During the follow-up, these signs of congestion will be substituted by a dense rim of fibrotic tissue and all the nodule will become like a nutshell with an empty central zone due to the loss of tissue. After a first phase of direct hyperthermic injury that is related to the extent of applied energy, a second phase of indirect cellular damage follows causing the progression and the extension of tissue injury. Several mechanisms are involved in this delayed heat-induced damage as release of lysosomal contents and of cytokines, apoptosis, increase of tissue inflammatory cells and of immune response, and microvascular injury.
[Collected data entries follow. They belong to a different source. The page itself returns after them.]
Lemma resolve_fold u l : forall d,
  fold_left (fun act step => if Qle_bool (threshold step) u then action step else act) l d =
  match last_match (fun s => Qle_bool (threshold s) u) l with
  | Some y => action y
  | None => d
  end.
Proof.
  induction l as [|a l IH]; intros d; cbn [fold_left last_match]; [reflexivity|].
  rewrite IH. destruct (last_match _ l); [reflexivity|].
  now destruct (Qle_bool (threshold a) u).
Qed.

Lemma first_duration_app l1 l2 :
  first_duration (l1 ++ l2) =
  if existsb (fun s => truthy (duration s)) l1 then first_duration l1 else first_duration l2.
Proof.
  induction l1 as [|a l1 IH]; cbn [app first_duration existsb]; [reflexivity|].
  destruct (truthy (duration a)); [reflexivity | exact IH].
Qed.

Lemma first_duration_rev l :
  first_duration (rev l) =
  match last_match (fun s => truthy (duration s)) l with
  | Some y => option_map Some (_duration_to_seconds (Classifier.get (duration y) ""))
  | None => Some None
  end.
Proof.
  induction l as [|a l IH]; [reflexivity|]. cbn [rev last_match].
  rewrite first_duration_app.
  assert (Hex : existsb (fun s => truthy (duration s)) (rev l) =
                existsb (fun s => truthy (duration s)) l).
  { destruct (existsb _ l) eqn:E.
    - apply existsb_exists in E as [x [Hx Hp]].
      apply existsb_exists. exists x. split; [apply in_rev; rewrite rev_involutive; exact Hx | exact Hp].
    - apply not_true_iff_false. intros Ht. apply existsb_exists in Ht as [x [Hx Hp]].
      apply in_rev in Hx. apply not_true_iff_false in E. apply E.
      apply existsb_exists. exists x. auto. }
  rewrite Hex, IH.
  destruct (last_match _ l) eqn:E.
  - assert (existsb (fun s => truthy (duration s)) l = true) as ->; [|reflexivity].
    destruct (existsb _ l) eqn:E'; [reflexivity|].
    apply last_match_existsb in E'. congruence.
  - assert (existsb (fun s => truthy (duration s)) l = false) as ->
      by (apply last_match_existsb; exact E).
    cbn [first_duration]. destruct (truthy (duration a)); reflexivity.
Qed.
This last effect is particularly relevant in the indirect damage that is induced by laser. Tumor vessels are more sensitive to heat stress than non tumoral vessels. LA is more efficient than other forms of heat generation in causing endothelial injury and thrombosis of micro vessels inducing a progressive tissue injury that may continue up to 3days after the procedure
LA in addition to local ablation of the tissue stimulates local and systemic Th1 type immune responses which may play a significant role in inhibiting tumor recurrence from residual micro metastases or circulating tumor cells and inhibiting tumor angiogenesis. A single thin bare fiber with flat tip that is illuminated for 6 minutes by a diode source with a wave length of 1064nm and a power of 5W, releases 1800 joules and produces an elliptical area of ablation with diameters of 16-18mm in length and 8-10mm in width. To ablate larger areas, more fibers can be inserted and up to four of these can be simultaneously illuminated. Multiple fibers act synergistically increasing the volume of ablation of 4-11 times as it has been demonstrated also by a mathematical model . This synergistic effect has been described also for radiofrequency and for microwave.
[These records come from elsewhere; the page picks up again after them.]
(** * Stopwatch state engine: a shallow embedding of [StopwatchService]

  The development follows [src/stopwatch/stopwatch.service.ts] and
  [src/stopwatch/entities/stopwatch.entity.ts].  Service methods are
  computations in a small state-and-exception monad [Eff] over a [World]
  that holds the rows of the [stopwatch] table, the identifier sequence
  of the store and the wall clock read by [new Date()].

  Numbers: identifiers, [elapsed] and instants (milliseconds since the
  epoch, what [Date.getTime()] returns) are integers.  The one division of
  the source, [(currentTime - startTime) / 1000], is taken in exact
  rationals before [Math.floor]; double rounding is not modelled. *)

From Stdlib Require Import ZArith QArith Qround.
From stdpp Require Import gmap strings list sorting.

Local Open Scope Z_scope.

(** ** Data model *)

(** An instant, as [Date.getTime()] gives it. *)
Definition Instant : Type := Z.

Module Stopwatch.
(** Modelled from the spec: [GeneralEntity] (common/entities/general.entity)
    is the base class of the entity; it contributes the store-assigned
    [id] and the soft-delete marker [deletedAt].  The other four columns
    are the ones declared in stopwatch.entity.ts. *)
Record t : Type := mk {
  id : Z;
  deletedAt : option Instant;
  name : string;
  isRunning : bool;
  elapsed : Z;
  startTime : option Instant
}.

Definition set_isRunning (b : bool) (s : t) : t :=
  mk (id s) (deletedAt s) (name s) b (elapsed s) (startTime s).
Definition set_elapsed (e : Z) (s : t) : t :=
  mk (id s) (deletedAt s) (name s) (isRunning s) e (startTime s).
Definition set_startTime (d : option Instant) (s : t) : t :=
  mk (id s) (deletedAt s) (name s) (isRunning s) (elapsed s) d.
Definition set_name (n : string) (s : t) : t :=
  mk (id s) (deletedAt s) n (isRunning s) (elapsed s) (startTime s).
Definition set_deletedAt (d : option Instant) (s : t) : t :=
  mk (id s) d (name s) (isRunning s) (elapsed s) (startTime s).
End Stopwatch.
Abbreviation Stopwatch := Stopwatch.t.

Module StopwatchDto.
Record t : Type := mk {
  id : Z;
  name : string;
  isRunning : bool;
  elapsed : Z
}.
End StopwatchDto.
Abbreviation StopwatchDto := StopwatchDto.t.

Module CreateStopwatchDto.
Record t : Type := mk { name : string }.
End CreateStopwatchDto.
Abbreviation CreateStopwatchDto := CreateStopwatchDto.t.

Module UpdateStopwatchDto.
(** Both properties are optional: [None] is a key absent from the body. *)
Record t : Type := mk {
  name : option string;
  elapsed : option Z
}.
End UpdateStopwatchDto.
Abbreviation UpdateStopwatchDto := UpdateStopwatchDto.t.

(** The two exceptions the service throws (their messages are not modelled). *)
Inductive HttpException : Type :=
| NotFoundException
| BadRequestException.

(** ** The world and the effect monad *)

Record World : Type := mkWorld {
  table : list Stopwatch;     (* rows of the [stopwatch] table *)
  sequence : Z;               (* last identifier handed out by the store *)
  clock : nat → Instant;      (* the n-th reading of the wall clock *)
  reads : nat                 (* readings consumed so far *)
}.

Definition set_table (rows : list Stopwatch) (w : World) : World :=
  mkWorld rows (sequence w) (clock w) (reads w).
Definition set_sequence (n : Z) (w : World) : World :=
  mkWorld (table w) n (clock w) (reads w).
Definition tick (w : World) : World :=
  mkWorld (table w) (sequence w) (clock w) (S (reads w)).

(** The instant the next clock reading returns. *)
Definition upcoming (w : World) : Instant := clock w (reads w).

Definition Eff (A : Type) : Type := World → (HttpException + A) * World.

Definition run {A} (m : Eff A) (w : World) : (HttpException + A) * World := m w.

Global Instance Eff_ret : MRet Eff := λ A a w, (inr a, w).
Global Instance Eff_bind : MBind Eff := λ A B f m w,
  match m w with
  | (inl e, w') => (inl e, w')
  | (inr a, w') => f a w'
  end.
Global Instance Eff_fmap : FMap Eff := λ A B f m w,
  match m w with
  | (inl e, w') => (inl e, w')
  | (inr a, w') => (inr (f a), w')
  end.

Definition throw {A} (e : HttpException) : Eff A := λ w, (inl e, w).

(** [new Date()]: one reading of the clock. *)
Definition newDate : Eff Instant := λ w, (inr (upcoming w), tick w).

(** ** The record store ([Repository<Stopwatch>]) *)

Module Repository.
Definition live (s : Stopwatch) : bool :=
  match Stopwatch.deletedAt s with None => true | Some _ => false end.

Definition hasId (id : Z) (s : Stopwatch) : bool := Stopwatch.id s =? id.

Definition byId (a b : Stopwatch) : Prop := Stopwatch.id a ≤ Stopwatch.id b.

Global Instance byId_dec : RelDecision byId.
Proof. intros a b. unfold byId. apply _. Defined.

(** The first live row carrying the identifier. *)
Definition lookup (id : Z) (rows : list Stopwatch) : option Stopwatch :=
  List.find (λ s, hasId id s && live s) rows.

(** [find({ order: { id: 'ASC' } })]: soft-deleted rows are left out. *)
Definition find : Eff (list Stopwatch) := λ w,
  (inr (merge_sort byId (List.filter live (table w))), w).

(** [findOne({ where: { id } })]. *)
Definition findOne (id : Z) : Eff (option Stopwatch) := λ w,
  (inr (lookup id (table w)), w).

(** [save] of an object without an identifier: INSERT, with the column
    defaults of the entity ([is_running] false, [elapsed] 0, [start_time]
    and the soft-delete marker NULL) and the next value of the sequence. *)
Definition insert (dto : CreateStopwatchDto) : Eff Stopwatch := λ w,
  let id := sequence w + 1 in
  let row := Stopwatch.mk id None (CreateStopwatchDto.name dto) false 0 None in
  (inr row, set_sequence id (set_table (table w ++ [row]) w)).

(** [save] of an object that carries its identifier: UPDATE of the rows
    with that identifier when there is one, INSERT otherwise. *)
Definition replaceRow (s : Stopwatch) (rows : list Stopwatch) : list Stopwatch :=
  map (λ r, if hasId (Stopwatch.id s) r then s else r) rows.

Definition save (s : Stopwatch) : Eff Stopwatch := λ w,
  let rows := if existsb (hasId (Stopwatch.id s)) (table w)
              then replaceRow s (table w)
              else table w ++ [s] in
  (inr s, set_table rows w).

(** [softDelete({ id })]: stamps the rows with that identifier; the stamp
    is one more reading of the clock. *)
Definition stampRows (id : Z) (at_ : Instant) (rows : list Stopwatch) : list Stopwatch :=
  map (λ r, if hasId id r then Stopwatch.set_deletedAt (Some at_) r else r) rows.

Definition softDelete (id : Z) : Eff unit := λ w,
  (inr tt, tick (set_table (stampRows id (upcoming w) (table w)) w)).
End Repository.

(** ** The service *)

Module StopwatchService.
(** JavaScript truthiness of an optional number (the left operand of [&&]). *)
Definition truthy (x : option Z) : bool :=
  match x with
  | Some n => negb (n =? 0)
  | None => false
  end.

Definition calculateElapsed (stopwatch : Stopwatch) : Eff Z :=
  if negb (Stopwatch.isRunning stopwatch) then
    mret (Stopwatch.elapsed stopwatch)
  else
    currentTime ← newDate;
    let startTime := default currentTime (Stopwatch.startTime stopwatch) in
    let timeDifference := (inject_Z (currentTime - startTime) / inject_Z 1000)%Q in
    mret (Qfloor (inject_Z (Stopwatch.elapsed stopwatch) + timeDifference)%Q).

Definition toDto (stopwatch : Stopwatch) : Eff StopwatchDto :=
  elapsed ← calculateElapsed stopwatch;
  mret (StopwatchDto.mk (Stopwatch.id stopwatch) (Stopwatch.name stopwatch)
          (Stopwatch.isRunning stopwatch) elapsed).

Definition findAll : Eff (list StopwatchDto) :=
  stopwatches ← Repository.find;
  mapM toDto stopwatches.

Definition create (createStopwatchDto : CreateStopwatchDto) : Eff StopwatchDto :=
  saved ← Repository.insert createStopwatchDto;
  toDto saved.

Definition start (id : Z) : Eff StopwatchDto :=
  found ← Repository.findOne id;
  match found with
  | None => throw NotFoundException
  | Some stopwatch =>
      if Stopwatch.isRunning stopwatch then throw BadRequestException
      else
        now ← newDate;
        saved ← Repository.save
                  (Stopwatch.set_startTime (Some now)
                     (Stopwatch.set_isRunning true stopwatch));
        toDto saved
  end.

Definition stop (id : Z) : Eff StopwatchDto :=
  found ← Repository.findOne id;
  match found with
  | None => throw NotFoundException
  | Some stopwatch =>
      if negb (Stopwatch.isRunning stopwatch) then throw BadRequestException
      else
        elapsed ← calculateElapsed stopwatch;
        saved ← Repository.save
                  (Stopwatch.set_startTime None
                     (Stopwatch.set_isRunning false
                        (Stopwatch.set_elapsed elapsed stopwatch)));
        toDto saved
  end.

(** [{ ...stopwatch, ...updateDto }]: the keys present in the patch win. *)
Definition spread (stopwatch : Stopwatch) (updateDto : UpdateStopwatchDto) : Stopwatch :=
  let named := match UpdateStopwatchDto.name updateDto with
               | Some n => Stopwatch.set_name n stopwatch
               | None => stopwatch
               end in
  match UpdateStopwatchDto.elapsed updateDto with
  | Some e => Stopwatch.set_elapsed e named
  | None => named
  end.

Definition update (id : Z) (updateDto : UpdateStopwatchDto) : Eff StopwatchDto :=
  found ← Repository.findOne id;
  match found with
  | None => throw NotFoundException
  | Some stopwatch =>
      if truthy (UpdateStopwatchDto.elapsed updateDto) && Stopwatch.isRunning stopwatch
      then throw BadRequestException
      else
        saved ← Repository.save (spread stopwatch updateDto);
        toDto saved
  end.

Definition delete (id : Z) : Eff string :=
  found ← Repository.findOne id;
  match found with
  | None => throw NotFoundException
  | Some stopwatch =>
      if Stopwatch.isRunning stopwatch then throw BadRequestException
      else
        _ ← Repository.softDelete id;
        mret "ok"%string
  end.
End StopwatchService.

Import StopwatchService.

(** ** Vocabulary of the properties *)

(** Whole seconds from [since] to [now], rounded down. *)
Definition secondsBetween (since now : Instant) : Z := (now - since) / 1000.

(** The instant a running row counts from at reading [now]. *)
Definition runStart (now : Instant) (s : Stopwatch) : Instant :=
  default now (Stopwatch.startTime s).

(** The row after a start at [now], and after a stop that stores [e]. *)
Definition started (now : Instant) (s : Stopwatch) : Stopwatch :=
  Stopwatch.set_startTime (Some now) (Stopwatch.set_isRunning true s).
Definition stopped (e : Z) (s : Stopwatch) : Stopwatch :=
  Stopwatch.set_startTime None
    (Stopwatch.set_isRunning false (Stopwatch.set_elapsed e s)).

(** The effective elapsed time of a row at reading [now]. *)
Definition effective (now : Instant) (s : Stopwatch) : Z :=
  if Stopwatch.isRunning s
  then Stopwatch.elapsed s + secondsBetween (runStart now s) now
  else Stopwatch.elapsed s.

(** The view of a row whose effective elapsed time is [e]. *)
Definition viewOf (e : Z) (s : Stopwatch) : StopwatchDto :=
  StopwatchDto.mk (Stopwatch.id s) (Stopwatch.name s) (Stopwatch.isRunning s) e.

(** The stored [elapsed] of the live row with identifier [k], if any. *)
Definition storedElapsed (k : Z) (w : World) : option Z :=
  Stopwatch.elapsed <$> Repository.lookup k (table w).

(** [isRunning] holds exactly when [startTime] is set. *)
Definition consistent (s : Stopwatch) : Prop :=
  Stopwatch.isRunning s = true ↔ Stopwatch.startTime s ≠ None.

Definition invariant (w : World) : Prop := Forall consistent (table w).

(** Every identifier in the table came out of the sequence. *)
Definition idsBounded (w : World) : Prop :=
  Forall (λ s, Stopwatch.id s ≤ sequence w) (table w).

(** The requests the engine serves, and the world each one leaves behind. *)
Inductive Operation : Type :=
  | FindAll
  | Create (dto : CreateStopwatchDto)
  | Start (id : Z)
  | Stop (id : Z)
  | Update (id : Z) (dto : UpdateStopwatchDto)
  | Delete (id : Z).

Definition perform (op : Operation) (w : World) : World :=
  match op with
  | FindAll => snd (run findAll w)
  | Create dto => snd (run (create dto) w)
  | Start id => snd (run (start id) w)
  | Stop id => snd (run (stop id) w)
  | Update id dto => snd (run (update id dto) w)
  | Delete id => snd (run (delete id) w)
  end.

Definition performAll (ops : list Operation) (w : World) : World :=
  foldl (λ w' op, perform op w') w ops.

(** No live row carries the identifier, and the sequence is past it. *)
Definition retired (id : Z) (w : World) : Prop :=
  id ≤ sequence w
  ∧ Forall (λ s, Stopwatch.id s = id → Repository.live s = false) (table w).

(** A world to evaluate examples in: its clock reads [t0], then [t1], then
    [t2] from then on. *)
Definition readings (t0 t1 t2 : Instant) (n : nat) : Instant :=
  match n with O => t0 | S O => t1 | _ => t2 end.

Definition worldOf (rows : list Stopwatch) (seq : Z) (t0 t1 t2 : Instant) : World :=
  mkWorld rows seq (readings t0 t1 t2) 0.

(** The clock and the requests of the scenario of the specification
    (section 8): the run of stopwatch 1 lasts five seconds. *)
Definition scenarioClock (n : nat) : Instant :=
  nth n [0; 0; 5000; 6000; 6000; 6000; 7000] 7000.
However, using the radiofrequency the applicators are activated sequentially and not simultaneously as for laser and microwave, therefore the duration of the procedure is longer and the temperature increase inside the tumor is slower. Furthermore, an advantage of LA with the multifiber technique is the use of small devices and lower energy (5W), as compared to microwave and radiofrequency which employ 14-18 gauge devices and potency between 40W and 150W. The use of thin fibres has the advantage of increasing the applicability of the procedure, in particular when nodules located in difficult areas should be treated.
Laser light is a very efficient energy source to perform thermal ablation. Experimental studies have shown that laser-tissue interaction may induce advantageous biological effects. Among these the main are the destruction of tumor microvasculature and the stimulation of immune response against cancer. Furthermore, laser light may be delivered with very thin applicators that increase the clinical applicability of the procedure.